Saying the things, part II

This is a message that my dad sent after my post last week. (It was intended as a comment, but was too large to post as such.) The candid retelling of his own experience through the last year, and beyond, is too profound not to share...


Sara, you are a strong, intelligent, capable, and loving person. You need no affirmation from social media. The blog isn't for others (though it will--and I do say WILL--touch others hearts like mine) as much as it is for you.

And now comes my own "saying the things" that I've held in since your diagnosis. It started with a conversation with the Lord... "God, you've got to be shitting me! F’ing cancer again? Can't you just leave me and my family out of the cancer loop? Haven't I had to deal with this disease long enough?"

Yeah. Hearing you had cancer made the memory tapes play over and over again as an 11 year old boy watching his mother die of cancer...and as an adult watching my grandfather die of cancer...and my Aunt Marg die of cancer (all in the same family, no less). Then a month after Marg died, “Pop-Pop”, your mother's dad was diagnosed with cancer and died 9 months later. I honestly thought I might have shaken the cancer hound. Then it was my turn with a malignant melanoma on my head. Cancer wasn’t done. Other family members and close friends have been diagnosed with cancer, some treated with success, others I've stood by their bed as they took their last breath. Fourteen years after my step-sister Cheryl’s death, I had the hopeful thought that cancer was done with my family. But it wasn’t. It was your turn.

I was in no way prepared for that. The first thought that went through my mind (and I couldn't help it even after hearing the "success rate" for thyroid cancer) was this: "I'm going to lose my own daughter." (insert string of colorful metaphors here). Then on the day of your surgery while driving from Indy to Lexington, I got a text from Curt saying that it was definitely cancer and worse than expected. I felt like my entire body was shot up with Novocain. I was literally numb. I honestly don't remember much of the drive from Cincinnati to Lexington after that news. All I could think was, "It's bad...really bad."

My brain immediately vaulted to worse-case scenario. I began to think of how Mom and I could get positions in Lexington and move there so we could help Curt take care of the kids when you were gone. (It's sad that I even thought that.) I got to the hospital and found Curt and Tony in the surgery waiting room. I had seen that look on their faces before because I had seen in on my own face looking into a mirror as a child and as an adult. Tony had lost his wife and Curt his mother to cancer. I realized all three of us were in the same boat—that God forsaken cancer boat. I don't remember any conversations the rest of that morning except when the surgeon came out and met with us. He described what he had done and what he believed the prognosis was--very good. Even though I could see relief on Curt and Tony's face, I wasn't so easily sold.

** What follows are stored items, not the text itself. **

Record too_big_message (pkt' : list Z) (client_mac router_mac orig : list Z)
    (client_ip router_ip mtu : Z) : Prop := {
  tb_dest : ld_bytes pkt' 0 6 = Some client_mac;
  tb_source : ld_bytes pkt' 6 6 = Some router_mac;
  tb_proto : ld16 pkt' 12 = Some (htons ETH_P_IP);
  tb_version : ld8 pkt' 14 = Some 69;
  tb_length : ld16 pkt' 16 = Some (htons 56);
  tb_protocol : ld8 pkt' 23 = Some IPPROTO_ICMP;
  tb_saddr : ld32 pkt' 26 = Some router_ip;
  tb_daddr : ld32 pkt' 30 = Some client_ip;
  tb_valid : verifies 10 pkt' 14;
  tb_type : ld8 pkt' 34 = Some 3;
  tb_code : ld8 pkt' 35 = Some 4;
  tb_mtu : ld16 pkt' 40 = Some (htons mtu);
  tb_orig : ld_bytes pkt' 42 28 = Some orig;
  tb_icmp_valid : verifies 18 pkt' 34
}.

Lemma ld_bytes_st_bytes_n n vs b i b' :
  bytes_ok vs -> length vs = n -> st_bytes b i vs = Some b' -> ld_bytes b' i n = Some vs.
Proof. intros Hv <-. by apply ld_bytes_st_bytes. Qed.

Lemma write_too_big_spec pkt cm rm orig cip rip mtu :
  bytes_ok pkt -> blen pkt = 70 -> bytes_ok cm -> length cm = 6%nat -> bytes_ok rm ->
  length rm = 6%nat -> bytes_ok orig -> length orig = 28%nat -> is_u32 cip -> is_u32 rip ->
  is_u16 mtu ->
  wp (write_too_big pkt cm rm orig cip rip mtu) (fun pkt' =>
    length pkt' = length pkt /\ too_big_message pkt' cm rm orig cip rip mtu).
Proof.
  intros Hb Hl Hcm Lcm Hrm Lrm Hor Lor Hcip Hrip Hmtu. unfold write_too_big.
  do 12 (apply wp_bind; wp_step). apply wp_bind.
  match goal with |- wp (update_ip_checksum ?p _) _ => assert (Hb1 : bytes_ok p) end.
  { bytes_ok_by. }
  eapply wp_mono; [apply update_ip_checksum_spec; [done|lia|lia]|].
  intros p13 _ (L13 & Hb13 & V13 & K13). cbv beta.
  do 6 (apply wp_bind; wp_step).
  match goal with |- wp ?c _ => destruct c as [p'|] eqn:E end.
  2: { exfalso. revert E. match goal with |- ?c = None -> _ => enough (wp c (fun _ => True)) as W end.
       { intros E. by rewrite E in W. }
       wp_frame. done. }
  match type of E with (mbind _ (csum_words _ ?p _ _)) = _ => assert (Hb19 : bytes_ok p) end.
  { bytes_ok_by. }
  apply (store_checksum_verifies 18 _ 34 1) in E as (V & K & L); [|done|lia|lia|lia|cbn; lia|].
  2: { change (34 + 2 * Z.of_nat 1) with 36. ld_hit. done. }
  change (34 + 2 * Z.of_nat 1) with 36 in K. split; [lia|].
  rewrite u16_small in * by done. pose proof (bswap16_range _ Hmtu).
  split; try done; ld_frame; try done; try (ld_hit; done).
  all: by eapply ld_bytes_st_bytes_n.
Qed.

(** What the tail helper does when it succeeds: the frame has the new length and
    still consists of bytes. *)
Definition adjust_tail_ok (env : xdp_env) : Prop :=
  forall pkt delta p, bytes_ok pkt -> xdp_adjust_tail env pkt delta = Some p ->
    blen p = blen pkt + delta /\ bytes_ok p.

(** The reflection [send_icmp_too_big] sends back is a complete ICMP "fragmentation
    needed" message of 70 bytes: to the sender's hardware and network addresses,
    from those the packet was sent to, with the WAN's MTU, the first 28 bytes of
    the packet as its body, and both checksums valid. *)
Theorem too_big_correct env pkt mtu p :
  adjust_tail_ok env -> bytes_ok pkt -> 42 <= blen pkt -> is_u16 mtu ->
  xdp_adjust_tail env pkt (70 - blen pkt) = Some p ->
  exists pkt' cm rm orig cip rip,
    send_icmp_too_big env pkt (blen pkt) mtu = Some (pkt', XDP_TX) /\ blen pkt' = 70
    /\ ld_bytes pkt 6 6 = Some cm /\ ld_bytes pkt 0 6 = Some rm /\ ld_bytes pkt 14 28 = Some orig
    /\ ld32 pkt 26 = Some cip /\ ld32 pkt 30 = Some rip
    /\ too_big_message pkt' cm rm orig cip rip mtu.
Proof.
  intros Henv Hb Hl Hmtu Hp. destruct (Henv _ _ _ Hb Hp) as [Lp Hbp].
  enough (wp (send_icmp_too_big env pkt (blen pkt) mtu) (fun r => exists cm rm orig cip rip,
    r.2 = XDP_TX /\ blen r.1 = 70
    /\ ld_bytes pkt 6 6 = Some cm /\ ld_bytes pkt 0 6 = Some rm /\ ld_bytes pkt 14 28 = Some orig
    /\ ld32 pkt 26 = Some cip /\ ld32 pkt 30 = Some rip
    /\ too_big_message r.1 cm rm orig cip rip mtu)) as W.
  { apply wp_elim in W as ([pkt' act] & E & cm & rm & orig & cip & rip & W). cbn in W.
    destruct W as (-> & W). by exists pkt', cm, rm, orig, cip, rip. }
  unfold send_icmp_too_big. do 3 (wp_step; [lia|]).
  apply wp_bind, wp_ld_bytes; [lia..|]. intros orig Eor Lor.
  apply wp_bind, wp_ld_bytes; [lia..|]. intros cm Ecm Lcm.
  apply wp_bind, wp_ld_bytes; [lia..|]. intros rm Erm Lrm.
  apply wp_bind, wp_ld32; [lia..|]. intros cip Ecip.
  apply wp_bind, wp_ld32; [lia..|]. intros rip Erip.
  rewrite Hp. do 4 (wp_step; [lia|]). apply wp_bind.
  eapply wp_mono; [apply write_too_big_spec; try done; try lia|].
  - exact (ld_bytes_ok _ _ _ _ Hb Ecm).
  - exact (ld_bytes_ok _ _ _ _ Hb Erm).
  - exact (ld_bytes_ok _ _ _ _ Hb Eor).
  - exact (ld32_range _ _ _ Hb Ecip).
  - exact (ld32_range _ _ _ Hb Erip).
  - intros pkt' _ [L' M]. apply wp_ret. exists cm, rm, orig, cip, rip. cbn [fst snd].
    split_and!; (done || lia).
Qed.
(* ===== verification/Dispatcher.v ===== *)
(** * The tail-call dispatcher ([src/bpf/xdp_dispatcher.bpf.c])

    The modular form of the router: five programs chained by tail calls, which share one
    per-CPU record.  A tail call runs the program when its slot is filled and falls through
    to [XDP_PASS] otherwise.  Frames, array maps and the session map are those of [XdpRouter]
    and [Bpf]. *)

From S2P Require Import Prelude Checksum Frames Fluxwan Samples Bpf XdpRouter XdpFrames.

(** ** Data *)

Record xdp_pkt_ctx := XdpPktCtx {
  px_src_ip : Z;
  px_dst_ip : Z;
  px_src_port : Z;
  px_dst_port : Z;
  px_proto : Z;
  px_pkt_flags : Z;
  px_stage : Z;
  px_is_lan_src : Z;
  px_target_wan_idx : Z;
  px_wan_ip : Z;
  px_flow_hash : Z
}.

(** The entry of this program has neither the draining flag nor the MTU of the router's. *)
Record wan_entry := WanEntry {
  de_wan_id : Z;
  de_ifindex : Z;
  de_ip_addr : Z;
  de_gateway : Z;
  de_weight : Z;
  de_is_active : Z;
  de_table_id : Z;
  de_fwmark : Z
}.
Definition zero_entry : wan_entry := WanEntry 0 0 0 0 0 0 0 0.

Record flow_key := FlowKey {
  fk_src_ip : Z;
  fk_dst_ip : Z;
  fk_src_port : Z;
  fk_dst_port : Z;
  fk_proto : Z;
  fk_pkt_flags : Z
}.
#[export] Instance flow_key_eq_dec : EqDecision flow_key.
Proof. solve_decision. Defined.

Inductive xdp_prog := PROG_CLASSIFIER | PROG_LB | PROG_SNAT | PROG_STATS.

Record disp_maps (G : Type) := DispMaps {
  d_xdp_progs : xdp_prog -> bool;   (** which slots are filled *)
  d_pkt_ctx : xdp_pkt_ctx;
  d_maglev_lut : gmap Z Z;
  d_wan_table : gmap Z wan_entry;
  d_sticky_flow : G;
  d_wan_stats : gmap Z bpf_wan_stats
}.
Arguments DispMaps {G}.
Arguments d_xdp_progs {G}.
Arguments d_pkt_ctx {G}.
Arguments d_maglev_lut {G}.
Arguments d_wan_table {G}.
Arguments d_sticky_flow {G}.
Arguments d_wan_stats {G}.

I waited in your hospital room for you to arrive from recovery. When you did, I wanted to grab you and hold you tight, and not let you go—but you wouldn’t have appreciated that too much. You were able to muster a smile and talk with us. I was trying to be supportive on the outside, but on the inside, my guts had been through a blender. I was frightened of what the road ahead would hold for you, and if I could even go on, if it one day became a dead-end, no pun intended.

Since then, you’ve been through two more scans and treatments. And now the clock is ticking toward April when you will have yet another scan and blood work to discover if this…this…thing…this cancer will have been defeated. As much as I want to be hopeful that there will be good news, I am having difficulty trying to stay positive. But it’s not necessarily that you won’t be declared officially “in remission.” It’s that even if you are cured, when will the cancer beast next rear its ugly, nasty, merciless head?

The answer to that last question can only be, “Who knows?” In a way, for the last 49 years, I have been living with that question and answer. I don’t know who will next be diagnosed. I don’t know who will have to go through treatments. I don’t know who will be in remission…and who will succumb to this heinous disease. I have officiated at more funerals due to cancer than I would ever want to.

But I do know that on this side of eternity, life is not perfect. People I know and care about will be stricken with cancer. So you may be wondering what hope do I cling to in the days of facing the current and unknown future of “The Big C”?

It’s the verse from Romans 8:28 that has become my mantra: “And we know that in all things God works for the good of those who love him, who have been called according to his purpose.”
In spite of the fact that cancer has been woven into my life in a way I can’t unravel, I have certainly been blessed beyond all blessings imaginable with my family. The love and support we have for each other through the thick and thin of life is priceless. And that in itself is more ginormous than anything cancer can throw at me.

I apologize for my comment that has turned into its own “blog”, but I wanted to share with you and “say the things” I have never said before to you or to anyone else. There is, however, one thing I have said before that I need to say again…I love you very, very much Sara Elizabeth! XOXO Dad.

Thank you, Dad. I love you too.


em said...

Love you both so much. xoxo

Laura said...

Blessed to know you and your family.